Diffuse damage to the brain may occur due to cerebral oedema (see above), as well as due to shearing and tearing injuries to nerve fibres within the brain (diffuse axonal injury, DAI). In such cases, rotational and accelerational forces such as those particularly commonly observed during vehicle accidents, result in the movement of parts of the brain in opposite or different directions. Because grey and white matter in particular exhibit different degrees of elasticity, shearing injuries to nerve fibres are particularly common in the area of the structure that connects the two hemispheres of the brain (corpus callosum) and the brainstem. Tiny areas of haemorrhaging only evident in computed tomography (CT) images taken early on are indicative of this type of damage. These can also be detected later on by magnetic resonance imaging using special sequences that are able to spot small deposits of iron. DAI is commonly a cause of long-term impairment of consciousness.
Secondary brain injury.
Avoiding secondary brain injury after brain trauma is a priority in any optimal acute care provided to the patient. Steps to achieve this begin at the actual accident scene. In such cases, it is particularly important to try to maintain an adequate blood pressure level and supply of oxygen. Secondary brain injuries include cerebral oedema and elevated intracranial pressure. The associated compression (pressing together) of blood vessels, which results in a limited supply of blood and oxygen to the brain, may lead to strokes. Apart from the vasospasm after subarachnoid haemorrhage described above, another mechanism behind strokes in cases of traumatic brain injury is damage to the carotid arteries in the neck that supply the brain and/or the vertebral artery resulting from tears in the blood vessel walls (dissection). This leads to bleeding into the injured segments of the vascular walls and secondary clotting (thrombosis), resulting in blockage of the vessels. Further secondary brain injuries may occur in cases of open-head traumatic brain injury due to abscesses or inflammation in the meningeal membranes and brain.

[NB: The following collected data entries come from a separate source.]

(* ===== verification/GenInitCpio.v ===== *)
(** * usr/gen_init_cpio.c: writing the initial file system

    The host program that turns a list of files into a cpio archive. Standard
    output is the list of bytes written so far and never fails; the static
    variables [offset] and [ino] are fields of [gen], and the settings from
    the command line, which do not change after it is read, are arguments.
    The host is a 64-bit machine. *)

From Stdlib Require Import String.
From S2P Require Import Prelude LibMath Ctype Kstrtox Initramfs.

Local Open Scope Z_scope.

Record gen := Gen { out : list Z; offset : Z; next_ino : Z }.

Definition gen_start : gen := Gen [] 0 721.

(** ** Output *)

(** [%08X] of an [unsigned int] and [%08lX] of a [long]: at least eight
    digits. *)
Definition upper_digit (d : Z) : Z := if d <? 10 then 48 + d else 55 + d.

Definition hex08 (v : Z) : list Z :=
  let ds := map upper_digit (to_digits 64 16 v) in
  replicate (8 - length ds) 48 ++ ds.

Definition X08 (v : Z) : list Z := hex08 (u32 v).
Definition lX08 (v : Z) : list Z := hex08 (u64 v).

Definition putchar (c : Z) (g : gen) : gen := Gen (out g ++ [c]) (u32 (offset g + 1)) (next_ino g).

Definition push_string (name : list Z) (g : gen) : gen :=
  let name_len := u32 (Z.of_nat (length name) + 1) in
  Gen (out g ++ name ++ [0]) (u32 (offset g + name_len)) (next_ino g).

(** Zeros while [offset & 3]; at most three. *)
Fixpoint pad_loop (fuel : nat) (g : gen) : outcome gen :=
  match fuel with
  | O => NoFuel
  | S fuel => if Z.land (offset g) 3 =? 0 then Ok g else pad_loop fuel (putchar 0 g)
  end.

Definition push_pad (g : gen) : outcome gen := pad_loop 4 g.

Fixpoint rest_loop (fuel : nat) (tmp_ofs : Z) (g : gen) : outcome gen :=
  match fuel with
  | O => NoFuel
  | S fuel => if Z.land tmp_ofs 3 =? 0 then Ok g else rest_loop fuel (u32 (tmp_ofs + 1)) (putchar 0 g)
  end.

Definition push_rest (name : list Z) (g : gen) : outcome gen :=
  let name_len := u32 (Z.of_nat (length name) + 1) in
  let g := Gen (out g ++ name ++ [0]) (u32 (offset g + name_len)) (next_ino g) in
  rest_loop 4 (u32 (name_len + 110)) g.

Definition push_hdr (s : list Z) (g : gen) : gen := Gen (out g ++ s) (u32 (offset g + 110)) (next_ino g).

Definition use_ino (g : gen) : gen := Gen (out g) (offset g) (u32 (next_ino g + 1)).

(** [name[0] == '/'] skips one character. *)
Definition skip_slash (name : list Z) : list Z :=
  match name with
  | c :: name' => if c =? 47 then name' else name
  | [] => []
  end.

Definition strlen_1 (s : list Z) : Z := Z.of_nat (length s) + 1.

(** ** A file of the host

    What [open], [fstat], [read] and [lseek] report for a path: [reads pos n]
    is the count a [read] of [n] bytes at [pos] returns. *)

Record hostfile := Hostfile {
  st : option (Z * Z);  (* st_mtime and st_size *)
  contents : list Z;
  reads : Z -> Z -> Z;
  seekable : bool
}.

Section settings.
Context (do_csum : bool) (default_mtime : Z).

Definition magic : list Z := bytes_of (if do_csum then "070702" else "070701").

(** ** The kinds of entries *)

Fixpoint block_loop (fuel : nat) (g : gen) : outcome gen :=
  match fuel with
  | O => NoFuel
  | S fuel => if offset g mod 512 =? 0 then Ok g else block_loop fuel (putchar 0 g)
  end.

Definition trailer_name : list Z := bytes_of "TRAILER!!!".

Definition cpio_trailer (g : gen) : outcome gen :=
  let s := magic ++ X08 0 ++ X08 0 ++ lX08 0 ++ lX08 0 ++ X08 1 ++ lX08 0 ++ X08 0 ++ X08 0 ++ X08 0 ++
           X08 0 ++ X08 0 ++ X08 (strlen_1 trailer_name) ++ X08 0 in
  let g := push_hdr s g in
  g ← push_rest trailer_name g;
  block_loop 513 g.

Definition cpio_mkslink (name target : list Z) (mode uid gid : Z) (g : gen) : outcome (Z * gen) :=
  let name := skip_slash name in
  let s := magic ++ X08 (next_ino g) ++ X08 (Z.lor S_IFLNK mode) ++ lX08 uid ++ lX08 gid ++ X08 1 ++
           lX08 default_mtime ++ X08 (strlen_1 target) ++ X08 3 ++ X08 1 ++ X08 0 ++ X08 0 ++
           X08 (strlen_1 name) ++ X08 0 in
  let g := push_hdr s (use_ino g) in
  g ← push_pad (push_string name g);
  g ← push_pad (push_string target g);
  Ok (0, g).

Definition cpio_mkgeneric (name : list Z) (mode uid gid : Z) (g : gen) : outcome (Z * gen) :=
  let name := skip_slash name in
  let s := magic ++ X08 (next_ino g) ++ X08 mode ++ lX08 uid ++ lX08 gid ++ X08 2 ++ lX08 default_mtime ++
           X08 0 ++ X08 3 ++ X08 1 ++ X08 0 ++ X08 0 ++ X08 (strlen_1 name) ++ X08 0 in
  let g := push_hdr s (use_ino g) in
  g ← push_rest name g;
  Ok (0, g).

Definition cpio_mknod (name : list Z) (mode uid gid dev_type maj min : Z) (g : gen) : outcome (Z * gen) :=
  let mode := if dev_type =? 98 then Z.lor mode S_IFBLK else Z.lor mode S_IFCHR in
  let name := skip_slash name in
  let s := magic ++ X08 (next_ino g) ++ X08 mode ++ lX08 uid ++ lX08 gid ++ X08 1 ++ lX08 default_mtime ++
           X08 0 ++ X08 3 ++ X08 1 ++ X08 maj ++ X08 min ++ X08 (strlen_1 name) ++ X08 0 in
  let g := push_hdr s (use_ino g) in
  g ← push_rest name g;
  Ok (0, g).

(** The bytes of a [read] of at most 65536 of the [size] bytes still wanted,
    or [None] when the caller gives up. *)
Definition read_some (f : hostfile) (pos size : Z) : option (list Z) :=
  let this_size := if size <? 65536 then size else 65536 in
  let this_read := reads f pos this_size in
  if (this_read <=? 0) || (this_read >? this_size) then None
  else Some (take (Z.to_nat this_read) (drop (Z.to_nat pos) (contents f))).

(** The checksum, or [None]. *)
Fixpoint csum_loop (fuel : nat) (f : hostfile) (pos size csum : Z) : outcome (option Z) :=
  match fuel with
  | O => NoFuel
  | S fuel =>
      if size =? 0 then Ok (if seekable f then Some csum else None)
      else
        match read_some f pos size with
        | None => Ok None
        | Some b =>
            let n := Z.of_nat (length b) in
            csum_loop fuel f (pos + n) (size - n) (csum_add csum b)
        end
  end.

Definition cpio_mkfile_csum (f : hostfile) (size : Z) : outcome (option Z) :=
  csum_loop (S (Z.to_nat size)) f 0 size 0.

(** Copies the contents; [false] is the error exit. *)
Fixpoint copy_loop (fuel : nat) (f : hostfile) (pos size : Z) (g : gen) : outcome (bool * gen) :=
  match fuel with
  | O => NoFuel
  | S fuel =>
      if size =? 0 then Ok (true, g)
      else
        match read_some f pos size with
        | None => Ok (false, g)
        | Some b =>
            let n := Z.of_nat (length b) in
            copy_loop fuel f (pos + n) (size - n) (Gen (out g ++ b) (u32 (offset g + n)) (next_ino g))
        end
  end.

(** The loop over the names, which lie one after the other in memory; [pos]
    is the position in the file. *)
Fixpoint names_loop (f : hostfile) (names : list (list Z)) (mode uid gid nlinks st_mtime st_size csum : Z) (g : gen) :
    outcome (Z * gen) :=
  match names with
  | [] => Ok (0, use_ino g)
  | name :: names =>
      let size := if bool_decide (names = []) then st_size else 0 in
      let name := skip_slash name in
      let namesize := strlen_1 name in
      let s := magic ++ X08 (next_ino g) ++ X08 mode ++ lX08 uid ++ lX08 gid ++ X08 nlinks ++ lX08 st_mtime ++
               lX08 size ++ X08 3 ++ X08 1 ++ X08 0 ++ X08 0 ++ X08 namesize ++
               X08 (if negb (size =? 0) then csum else 0) in
      g ← push_pad (push_string name (push_hdr s g));
      '(ok, g) ← copy_loop (S (Z.to_nat size)) f 0 size g;
      if ok : bool then
        g ← push_pad g;
        names_loop f names mode uid gid nlinks st_mtime st_size csum g
      else Ok (-1, g)
  end.

(** [file] is what [location] names, [None] when it cannot be opened. *)
Definition cpio_mkfile (names : list (list Z)) (file : option hostfile) (mode uid gid : Z) (g : gen) :
    outcome (Z * gen) :=
  let mode := Z.lor mode S_IFREG in
  let nlinks := Z.of_nat (length names) in
  match file with
  | None => Ok (-1, g)
  | Some f =>
      match st f with
      | None => Ok (-1, g)
      | Some (st_mtime, st_size) =>
          let st_mtime := if st_mtime >? 0xffffffff then 0xffffffff else st_mtime in
          if st_size >? 0xffffffff then Ok (-1, g)
          else
            csum ← (if do_csum then cpio_mkfile_csum f st_size else Ok (Some 0));
            match csum with
            | None => Ok (-1, g)
            | Some csum => names_loop f names mode uid gid nlinks st_mtime st_size csum g
            end
      end
  end.

End settings.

Causes. What causes traumatic brain injury?
While traffic accidents are the most common cause of traumatic brain injury among younger patients aged up to 30 years old, falls are the most frequent cause of injuries of this type in patients over 70. Other causes include accidents in the home, as well as workplace accidents and sports injuries, as well as perforating injuries (such as gunshot wounds) and blunt trauma (such as a blow). About 30 percent of cases of traumatic brain injury are complicated by what is known as multiple trauma. This means concurrent injury to several areas of the body (e.g. chest and abdomen), of which at least one or a combination of more than one are life threatening. Along with rehabilitation and mobilisation at the earliest possible point, acute care tailored to the severity of the traumatic brain injury is a decisive factor for patient recovery.